Saved entries:
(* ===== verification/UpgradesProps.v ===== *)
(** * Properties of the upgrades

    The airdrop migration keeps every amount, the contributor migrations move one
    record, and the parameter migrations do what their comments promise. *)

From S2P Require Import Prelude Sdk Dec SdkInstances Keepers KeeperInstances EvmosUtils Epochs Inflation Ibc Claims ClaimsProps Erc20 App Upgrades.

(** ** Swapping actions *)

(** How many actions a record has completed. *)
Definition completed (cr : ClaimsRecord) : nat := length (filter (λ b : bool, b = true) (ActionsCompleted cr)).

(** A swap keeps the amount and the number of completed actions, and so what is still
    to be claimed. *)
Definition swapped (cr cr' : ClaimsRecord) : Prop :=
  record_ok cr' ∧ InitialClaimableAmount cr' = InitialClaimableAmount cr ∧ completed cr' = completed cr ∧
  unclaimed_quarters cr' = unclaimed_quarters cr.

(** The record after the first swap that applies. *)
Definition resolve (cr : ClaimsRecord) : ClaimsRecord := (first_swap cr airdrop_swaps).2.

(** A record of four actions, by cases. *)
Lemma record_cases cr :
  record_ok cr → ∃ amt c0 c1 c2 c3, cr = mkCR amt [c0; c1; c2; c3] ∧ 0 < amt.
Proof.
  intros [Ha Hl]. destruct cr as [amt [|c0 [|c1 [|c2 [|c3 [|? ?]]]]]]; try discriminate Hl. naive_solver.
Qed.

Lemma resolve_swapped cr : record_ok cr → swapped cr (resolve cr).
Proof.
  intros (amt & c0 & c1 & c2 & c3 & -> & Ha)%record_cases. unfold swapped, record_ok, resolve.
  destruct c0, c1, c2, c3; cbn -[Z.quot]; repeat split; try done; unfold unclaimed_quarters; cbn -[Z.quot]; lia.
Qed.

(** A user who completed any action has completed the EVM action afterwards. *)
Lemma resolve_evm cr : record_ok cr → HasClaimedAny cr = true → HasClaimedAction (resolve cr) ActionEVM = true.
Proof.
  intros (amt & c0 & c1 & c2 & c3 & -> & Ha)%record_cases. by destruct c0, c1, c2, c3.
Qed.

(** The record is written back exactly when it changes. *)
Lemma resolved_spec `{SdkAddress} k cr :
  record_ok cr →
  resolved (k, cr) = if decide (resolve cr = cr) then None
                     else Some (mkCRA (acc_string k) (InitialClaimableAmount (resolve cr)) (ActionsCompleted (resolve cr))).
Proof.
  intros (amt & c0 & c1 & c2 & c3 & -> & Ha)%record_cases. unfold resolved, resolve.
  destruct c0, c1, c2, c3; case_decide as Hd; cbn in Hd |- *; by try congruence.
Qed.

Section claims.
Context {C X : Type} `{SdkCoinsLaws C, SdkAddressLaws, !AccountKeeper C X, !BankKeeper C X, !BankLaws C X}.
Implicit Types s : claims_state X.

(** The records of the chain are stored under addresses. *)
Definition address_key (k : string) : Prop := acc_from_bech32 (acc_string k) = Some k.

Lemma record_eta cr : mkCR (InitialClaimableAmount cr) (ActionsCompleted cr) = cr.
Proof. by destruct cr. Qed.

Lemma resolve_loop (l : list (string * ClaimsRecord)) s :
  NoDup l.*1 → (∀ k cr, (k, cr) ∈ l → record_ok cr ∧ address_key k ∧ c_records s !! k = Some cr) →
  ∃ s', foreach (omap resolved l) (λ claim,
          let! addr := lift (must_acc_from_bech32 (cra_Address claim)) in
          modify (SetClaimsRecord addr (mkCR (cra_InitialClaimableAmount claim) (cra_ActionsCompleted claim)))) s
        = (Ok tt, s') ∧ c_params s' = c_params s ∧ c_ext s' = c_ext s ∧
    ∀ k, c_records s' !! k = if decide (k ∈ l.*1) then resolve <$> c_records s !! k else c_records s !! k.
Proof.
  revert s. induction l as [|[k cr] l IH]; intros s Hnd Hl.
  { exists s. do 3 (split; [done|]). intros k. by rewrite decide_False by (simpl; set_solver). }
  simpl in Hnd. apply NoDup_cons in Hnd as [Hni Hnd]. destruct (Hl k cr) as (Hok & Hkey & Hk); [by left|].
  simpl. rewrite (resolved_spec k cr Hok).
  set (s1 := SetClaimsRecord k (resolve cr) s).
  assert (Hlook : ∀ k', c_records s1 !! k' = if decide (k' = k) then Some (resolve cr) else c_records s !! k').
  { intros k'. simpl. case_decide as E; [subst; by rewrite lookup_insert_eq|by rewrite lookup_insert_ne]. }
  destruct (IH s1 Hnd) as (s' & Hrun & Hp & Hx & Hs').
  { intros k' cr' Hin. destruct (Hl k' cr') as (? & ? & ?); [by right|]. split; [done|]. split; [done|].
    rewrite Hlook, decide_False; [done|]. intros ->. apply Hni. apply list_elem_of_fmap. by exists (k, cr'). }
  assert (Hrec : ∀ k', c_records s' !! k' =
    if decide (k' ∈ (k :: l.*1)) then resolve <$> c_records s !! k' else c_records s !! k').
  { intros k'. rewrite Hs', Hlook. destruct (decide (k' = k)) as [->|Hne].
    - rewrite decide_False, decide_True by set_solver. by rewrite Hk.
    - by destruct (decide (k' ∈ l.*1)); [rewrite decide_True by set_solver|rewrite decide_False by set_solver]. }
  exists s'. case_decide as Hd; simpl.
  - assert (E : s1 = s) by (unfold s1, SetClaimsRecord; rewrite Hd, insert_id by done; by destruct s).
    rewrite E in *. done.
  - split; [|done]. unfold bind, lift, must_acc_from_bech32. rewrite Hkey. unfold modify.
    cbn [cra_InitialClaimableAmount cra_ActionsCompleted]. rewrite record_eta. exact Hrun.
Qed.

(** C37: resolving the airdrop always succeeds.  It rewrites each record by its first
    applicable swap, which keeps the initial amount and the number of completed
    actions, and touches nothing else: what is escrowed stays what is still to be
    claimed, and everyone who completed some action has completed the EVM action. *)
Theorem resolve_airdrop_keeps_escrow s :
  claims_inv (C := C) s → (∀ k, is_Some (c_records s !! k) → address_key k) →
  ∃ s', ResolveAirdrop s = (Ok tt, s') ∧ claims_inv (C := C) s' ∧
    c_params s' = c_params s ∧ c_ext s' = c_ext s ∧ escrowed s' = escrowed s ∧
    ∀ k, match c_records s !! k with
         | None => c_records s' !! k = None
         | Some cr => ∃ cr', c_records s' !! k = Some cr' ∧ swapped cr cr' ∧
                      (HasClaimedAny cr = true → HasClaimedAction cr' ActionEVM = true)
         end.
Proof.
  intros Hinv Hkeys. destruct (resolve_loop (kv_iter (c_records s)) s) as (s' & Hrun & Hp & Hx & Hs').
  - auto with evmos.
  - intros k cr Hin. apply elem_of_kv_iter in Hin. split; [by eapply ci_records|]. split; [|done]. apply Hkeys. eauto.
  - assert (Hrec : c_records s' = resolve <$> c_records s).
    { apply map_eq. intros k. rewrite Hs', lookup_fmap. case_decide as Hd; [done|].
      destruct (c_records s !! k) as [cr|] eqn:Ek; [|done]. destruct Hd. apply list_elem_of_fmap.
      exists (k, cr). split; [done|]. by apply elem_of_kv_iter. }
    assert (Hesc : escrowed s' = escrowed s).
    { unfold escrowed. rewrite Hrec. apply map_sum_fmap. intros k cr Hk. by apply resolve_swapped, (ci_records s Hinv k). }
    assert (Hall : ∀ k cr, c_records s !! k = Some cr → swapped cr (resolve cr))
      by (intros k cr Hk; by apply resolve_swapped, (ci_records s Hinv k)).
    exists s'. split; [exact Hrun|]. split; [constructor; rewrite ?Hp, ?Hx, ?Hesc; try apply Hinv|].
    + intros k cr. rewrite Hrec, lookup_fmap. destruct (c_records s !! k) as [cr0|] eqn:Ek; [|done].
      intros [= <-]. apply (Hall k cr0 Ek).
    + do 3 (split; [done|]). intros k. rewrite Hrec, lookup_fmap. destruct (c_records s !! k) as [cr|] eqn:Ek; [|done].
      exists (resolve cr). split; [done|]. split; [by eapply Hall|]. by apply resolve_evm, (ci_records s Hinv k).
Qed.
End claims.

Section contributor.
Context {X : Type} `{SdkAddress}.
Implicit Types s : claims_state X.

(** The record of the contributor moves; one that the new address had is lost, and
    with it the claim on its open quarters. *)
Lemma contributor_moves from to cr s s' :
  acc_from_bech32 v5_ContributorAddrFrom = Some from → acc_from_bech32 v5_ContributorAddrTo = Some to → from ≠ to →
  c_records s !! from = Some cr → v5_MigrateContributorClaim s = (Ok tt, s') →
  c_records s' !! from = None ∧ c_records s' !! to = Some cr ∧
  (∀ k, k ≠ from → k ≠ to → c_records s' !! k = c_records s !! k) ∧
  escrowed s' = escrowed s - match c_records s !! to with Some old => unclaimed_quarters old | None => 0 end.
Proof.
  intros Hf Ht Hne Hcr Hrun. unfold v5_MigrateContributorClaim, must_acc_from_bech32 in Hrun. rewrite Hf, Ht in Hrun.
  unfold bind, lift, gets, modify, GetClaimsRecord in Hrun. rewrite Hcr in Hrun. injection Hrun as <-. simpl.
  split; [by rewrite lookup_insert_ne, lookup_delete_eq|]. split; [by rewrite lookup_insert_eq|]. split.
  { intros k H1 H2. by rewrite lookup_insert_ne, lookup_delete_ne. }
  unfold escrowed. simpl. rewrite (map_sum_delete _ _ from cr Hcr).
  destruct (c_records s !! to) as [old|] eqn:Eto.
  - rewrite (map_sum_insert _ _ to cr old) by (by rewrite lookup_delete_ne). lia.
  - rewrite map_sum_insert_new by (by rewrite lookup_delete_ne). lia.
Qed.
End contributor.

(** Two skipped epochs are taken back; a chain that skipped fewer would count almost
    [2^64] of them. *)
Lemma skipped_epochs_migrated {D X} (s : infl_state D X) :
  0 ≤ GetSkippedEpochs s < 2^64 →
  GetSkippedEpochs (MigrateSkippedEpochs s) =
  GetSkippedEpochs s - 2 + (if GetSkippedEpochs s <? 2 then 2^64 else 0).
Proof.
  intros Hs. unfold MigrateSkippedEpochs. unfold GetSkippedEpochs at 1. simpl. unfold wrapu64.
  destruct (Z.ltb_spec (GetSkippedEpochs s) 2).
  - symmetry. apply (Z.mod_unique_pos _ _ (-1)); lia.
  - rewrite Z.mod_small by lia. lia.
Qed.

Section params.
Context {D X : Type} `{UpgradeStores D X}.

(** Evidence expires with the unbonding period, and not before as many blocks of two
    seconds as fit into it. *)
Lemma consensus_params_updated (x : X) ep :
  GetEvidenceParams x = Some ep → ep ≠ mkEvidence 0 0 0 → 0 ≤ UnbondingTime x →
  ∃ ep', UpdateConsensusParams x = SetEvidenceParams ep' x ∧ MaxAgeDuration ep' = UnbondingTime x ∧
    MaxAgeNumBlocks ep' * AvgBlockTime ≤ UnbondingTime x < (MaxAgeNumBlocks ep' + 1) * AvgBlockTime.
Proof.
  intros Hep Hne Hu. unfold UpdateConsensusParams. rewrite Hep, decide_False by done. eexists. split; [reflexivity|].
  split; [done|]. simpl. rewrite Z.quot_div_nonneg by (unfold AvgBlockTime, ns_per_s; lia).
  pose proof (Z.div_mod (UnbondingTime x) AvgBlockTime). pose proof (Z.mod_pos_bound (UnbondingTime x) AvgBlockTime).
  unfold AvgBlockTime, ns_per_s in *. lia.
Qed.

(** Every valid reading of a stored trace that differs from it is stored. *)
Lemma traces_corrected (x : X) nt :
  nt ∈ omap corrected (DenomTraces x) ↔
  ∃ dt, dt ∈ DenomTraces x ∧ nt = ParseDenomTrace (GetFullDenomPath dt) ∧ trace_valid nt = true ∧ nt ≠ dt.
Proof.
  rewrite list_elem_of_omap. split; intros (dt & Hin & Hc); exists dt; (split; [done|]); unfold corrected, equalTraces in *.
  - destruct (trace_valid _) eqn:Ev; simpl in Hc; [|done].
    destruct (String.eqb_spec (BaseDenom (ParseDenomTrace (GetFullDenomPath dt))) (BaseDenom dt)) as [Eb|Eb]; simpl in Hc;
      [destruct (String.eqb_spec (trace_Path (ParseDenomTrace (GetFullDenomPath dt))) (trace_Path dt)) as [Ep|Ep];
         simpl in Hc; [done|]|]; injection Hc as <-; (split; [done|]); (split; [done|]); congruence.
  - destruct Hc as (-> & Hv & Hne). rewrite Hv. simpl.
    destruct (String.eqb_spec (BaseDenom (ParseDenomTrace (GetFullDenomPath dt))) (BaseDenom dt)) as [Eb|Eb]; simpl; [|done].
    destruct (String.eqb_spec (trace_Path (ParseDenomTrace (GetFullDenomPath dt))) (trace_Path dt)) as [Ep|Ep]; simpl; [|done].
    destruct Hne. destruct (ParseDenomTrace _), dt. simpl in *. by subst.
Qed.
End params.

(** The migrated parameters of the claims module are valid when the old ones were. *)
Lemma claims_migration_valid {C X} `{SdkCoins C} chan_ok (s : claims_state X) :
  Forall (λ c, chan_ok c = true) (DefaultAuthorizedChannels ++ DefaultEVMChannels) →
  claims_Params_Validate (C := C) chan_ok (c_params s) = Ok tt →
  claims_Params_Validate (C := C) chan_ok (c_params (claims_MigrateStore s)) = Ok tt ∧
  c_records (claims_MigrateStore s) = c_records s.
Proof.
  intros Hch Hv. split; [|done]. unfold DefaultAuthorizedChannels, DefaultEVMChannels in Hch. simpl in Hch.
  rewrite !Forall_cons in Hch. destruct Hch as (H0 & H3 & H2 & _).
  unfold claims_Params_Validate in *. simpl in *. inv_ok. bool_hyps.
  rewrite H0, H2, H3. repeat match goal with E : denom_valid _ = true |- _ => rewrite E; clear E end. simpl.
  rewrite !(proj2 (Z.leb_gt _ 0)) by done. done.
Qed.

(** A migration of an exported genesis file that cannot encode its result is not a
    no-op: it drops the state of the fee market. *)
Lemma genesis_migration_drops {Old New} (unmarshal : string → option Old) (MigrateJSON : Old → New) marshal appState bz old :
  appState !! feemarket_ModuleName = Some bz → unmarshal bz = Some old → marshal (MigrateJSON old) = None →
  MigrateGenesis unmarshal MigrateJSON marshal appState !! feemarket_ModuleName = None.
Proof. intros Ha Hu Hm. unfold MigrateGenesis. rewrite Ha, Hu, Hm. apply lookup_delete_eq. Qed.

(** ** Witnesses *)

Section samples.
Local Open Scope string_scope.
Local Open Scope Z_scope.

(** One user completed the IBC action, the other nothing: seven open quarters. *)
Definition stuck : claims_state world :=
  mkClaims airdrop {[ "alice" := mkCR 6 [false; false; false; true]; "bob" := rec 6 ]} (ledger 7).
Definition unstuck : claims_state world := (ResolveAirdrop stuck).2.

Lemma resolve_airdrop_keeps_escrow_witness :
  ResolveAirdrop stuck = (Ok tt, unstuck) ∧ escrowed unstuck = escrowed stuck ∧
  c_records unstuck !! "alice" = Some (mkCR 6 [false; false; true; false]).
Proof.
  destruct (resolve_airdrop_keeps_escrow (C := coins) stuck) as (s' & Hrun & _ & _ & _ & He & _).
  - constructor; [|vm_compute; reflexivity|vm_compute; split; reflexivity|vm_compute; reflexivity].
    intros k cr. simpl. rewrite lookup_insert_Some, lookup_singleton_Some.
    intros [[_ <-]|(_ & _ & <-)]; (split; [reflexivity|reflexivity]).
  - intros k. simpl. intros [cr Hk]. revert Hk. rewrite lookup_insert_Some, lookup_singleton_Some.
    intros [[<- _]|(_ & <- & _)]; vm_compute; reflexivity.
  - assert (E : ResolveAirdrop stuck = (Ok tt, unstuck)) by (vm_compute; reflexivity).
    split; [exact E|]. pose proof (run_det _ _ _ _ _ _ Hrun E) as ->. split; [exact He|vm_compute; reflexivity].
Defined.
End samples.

Instructions for the task: Each line above with the word "Hrec" needs to be copied.

Result of the exercise:
  assert (Hrec : ∀ k', c_records s' !! k' =
  - assert (Hrec : c_records s' = resolve <$> c_records s).
    { unfold escrowed. rewrite Hrec. apply map_sum_fmap. intros k cr Hk. by apply resolve_swapped, (ci_records s Hinv k). }
    + intros k cr. rewrite Hrec, lookup_fmap. destruct (c_records s !! k) as [cr0|] eqn:Ek; [|done].
    + do 3 (split; [done|]). intros k. rewrite Hrec, lookup_fmap. destruct (c_records s !! k) as [cr|] eqn:Ek; [|done].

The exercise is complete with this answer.